_Stored items_
Start of Block

(** The line of the index of a line is that line. *)
Theorem line_index_roundtrip fm n :
  n < length (lines (content fm)) →
  getLineNumberFromIndex fm (getIndexFromLineNumber fm n) = Some n.
Proof.
  intros Hn. destruct (content_at_line fm n Hn) as [-> Hc].
  assert (CountByte (linesText (take n (lines (content fm)))) newline = n) as HA.
  { rewrite linesText_count by (by apply Forall_take, lines_no_newline). rewrite length_take. lia. }
  set (A := linesText _) in *. set (B := Join _ _) in Hc. clearbody A B.
  unfold getLineNumberFromIndex. rewrite Hc, slength_app, decide_True by lia.
  rewrite stake_app. f_equal. exact HA.
Qed.

Lemma getIndex_le fm n : getIndexFromLineNumber fm n ≤ String.length (content fm).
Proof.
  destruct (decide (n < length (lines (content fm)))) as [Hn|Hn].
  - destruct (content_at_line fm n Hn) as [-> Hc]. set (A := linesText _) in *.
    set (B := Join _ _) in Hc. clearbody A B. rewrite Hc, slength_app. lia.
  - unfold getIndexFromLineNumber. rewrite (proj2 (Nat.leb_le _ _)) by lia. done.
Qed.

Lemma getIndex_mono fm n m : n ≤ m → getIndexFromLineNumber fm n ≤ getIndexFromLineNumber fm m.
Proof.
  intros Hnm. destruct (decide (m < length (lines (content fm)))) as [Hm|Hm].
  - rewrite (proj1 (content_at_line fm n ltac:(lia))), (proj1 (content_at_line fm m Hm)).
    replace (take m (lines (content fm))) with
      (take n (lines (content fm)) ++ take (m - n) (drop n (lines (content fm)))).
    + rewrite !linesText_length, foldr_app.
      generalize (foldr (λ (l : string) (n0 : nat), String.length l + 1 + n0) 0
        (take (m - n) (drop n (lines (content fm))))). intros k.
      induction (take n (lines (content fm))); simpl; lia.
    + rewrite take_take_drop. f_equal. lia.
  - assert (getIndexFromLineNumber fm m = String.length (content fm)) as ->; [|apply getIndex_le].
    unfold getIndexFromLineNumber. by rewrite (proj2 (Nat.leb_le _ _)) by lia.
Qed.

(** ** Matches lie in the content *)

Definition in_content (fm : FallbackMatcher) (m : MatchResult) : Prop :=
  StartIndex m ≤ EndIndex m ≤ String.length (content fm).

Lemma lineMatch_in fm s i n c mods ctx : in_content fm (lineMatch fm s i n c mods ctx).
Proof. split; [apply getIndex_mono; simpl; lia|apply getIndex_le]. Qed.

Section bounds.
Context (FindStringIndex : string → string → option (option (nat * nat))).
Context (fuzzyFind : string → list string → list (string * Z)).

(** A regular expression matches a part of its text. *)
Hypothesis FindStringIndex_in : ∀ pattern text i j,
  FindStringIndex pattern text = Some (Some (i, j)) → i ≤ j ≤ String.length text.

Lemma exactMatch_in fm m : exactMatch fm = Some (Ok m) → in_content fm m.
Proof.
  unfold exactMatch, in_content. case_decide as Hs; [|done].
  destruct (Index _ _) as [i|] eqn:Hi; [|done]. intros [= <-]. simpl.
  apply Index_Some in Hi as [Hi _]. rewrite slength_sdrop in Hi. lia.
Qed.

Lemma tryPatterns_in fm patterns m :
  startIndex fm ≤ String.length (content fm) →
  tryPatterns FindStringIndex fm patterns = Ok m → in_content fm m.
Proof.
  intros Hs. induction patterns as [|p ps IH]; simpl; [done|].
  destruct (FindStringIndex _ _) as [[[i j]|]|] eqn:Hf; [|done..].
  destruct (fgeb _ _); [|done]. intros [= <-]. unfold in_content. simpl.
  apply FindStringIndex_in in Hf. rewrite slength_sdrop in Hf. lia.
Qed.

Lemma tryFuzzy_in fm k matches m : tryFuzzy fm k matches = Ok m → in_content fm m.
Proof.
  induction matches as [|[text score] ms IH]; cbn [tryFuzzy]; [done|].
  destruct (score <? 0)%Z; [done|]. destruct (_ <=? _); [|done].
  destruct (calculateLineMatchConfidence _ _ _) as [c mods]. cbv zeta. destruct (fgeb _ _); [|done].
  intros [= <-]. apply lineMatch_in.
Qed.

Lemma tryStrategy_in fm s m :
  tryStrategy FindStringIndex fuzzyFind fm s = Some (Ok m) → in_content fm m.
Proof.
  destruct s; simpl.
  - apply exactMatch_in.
  - unfold lineTrimmedMatch. intros (k & _ & Hm)%bind_Some.
    destruct (firstLine _ _ _) as [[i [c mods]]|]; [|done]. injection Hm as <-. apply lineMatch_in.
  - unfold blockAnchorMatch. destruct (_ <? 3); [done|]. intros (k & _ & Hm)%bind_Some.
    destruct (firstLine _ _ _) as [[i [c mods]]|]; [|done]. injection Hm as <-. apply lineMatch_in.
  - unfold fuzzyContextMatch. destruct (strictMode fm); [done|]. cbv zeta.
    intros (k & _ & Hm)%bind_Some. injection Hm. apply tryFuzzy_in.
  - unfold lineNumberMatch. destruct (lineHint _) as [d|]; [|done].
    destruct (Atoi d) as [h|]; [|done]. cbv zeta. destruct (_ && _); [|done].
    intros (b & _ & Hm)%bind_Some. destruct (calculateLineMatchConfidence _ _ _) as [c mods].
    destruct (fgeb _ _); [|done]. injection Hm as <-. apply lineMatch_in.
  - unfold regexPatternMatch. destruct (strictMode fm); [done|].
    destruct (extractRegexPatterns _) as [|p ps]; [done|]. case_decide; [|done].
    intros Hm. apply (tryPatterns_in _ (p :: ps)); [done|]. congruence.
Qed.

Definition best_ok (fm : FallbackMatcher) (m : MatchResult) : Prop :=
  in_content fm m ∧ fgeb (Confidence m) (minConfidence fm) = true.

Lemma findBest_ok fm best ss m :
  (∀ b, best = Some b → best_ok fm b) →
  findBest FindStringIndex fuzzyFind fm best ss = Some (Ok m) → best_ok fm m.
Proof.
  revert best. induction ss as [|s ss IH]; intros best Hb; simpl.
  { destruct best; [|done]. intros [= <-]. by apply Hb. }
  intros (r & Hr & Hm)%bind_Some. destruct r as [b|e]; [|by apply (IH best)].
  destruct (fgeb (Confidence b) (minConfidence fm)) eqn:Hc; [|by apply (IH best)].
  assert (best_ok fm b) as Hok by (split; [by eapply tryStrategy_in|done]).
  destruct (_ && _); [by simplify_eq|]. apply IH in Hm; [done|]. intros b' Hb'.
  destruct best as [b0|]; [destruct (fltb _ _)|]; simplify_eq; auto.
Qed.

(** What the matcher finds lies within the content and is at least as
    confident as was asked, whatever the strategy. *)
Theorem FindBestMatch_in_bounds fm m :
  FindBestMatch FindStringIndex fuzzyFind fm = Some (Ok m) →
  StartIndex m ≤ EndIndex m ≤ String.length (content fm) ∧
  fgeb (Confidence m) (minConfidence fm) = true.
Proof. intros Hm. by apply (findBest_ok fm None strategies). Qed.
End bounds.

End of Block

Copy out each line of the records above that includes "Lemma".

_Solved problem_
Lemma getIndex_le fm n : getIndexFromLineNumber fm n ≤ String.length (content fm).
Lemma getIndex_mono fm n m : n ≤ m → getIndexFromLineNumber fm n ≤ getIndexFromLineNumber fm m.
Lemma lineMatch_in fm s i n c mods ctx : in_content fm (lineMatch fm s i n c mods ctx).
Lemma exactMatch_in fm m : exactMatch fm = Some (Ok m) → in_content fm m.
Lemma tryPatterns_in fm patterns m :
Lemma tryFuzzy_in fm k matches m : tryFuzzy fm k matches = Ok m → in_content fm m.
Lemma tryStrategy_in fm s m :
Lemma findBest_ok fm best ss m :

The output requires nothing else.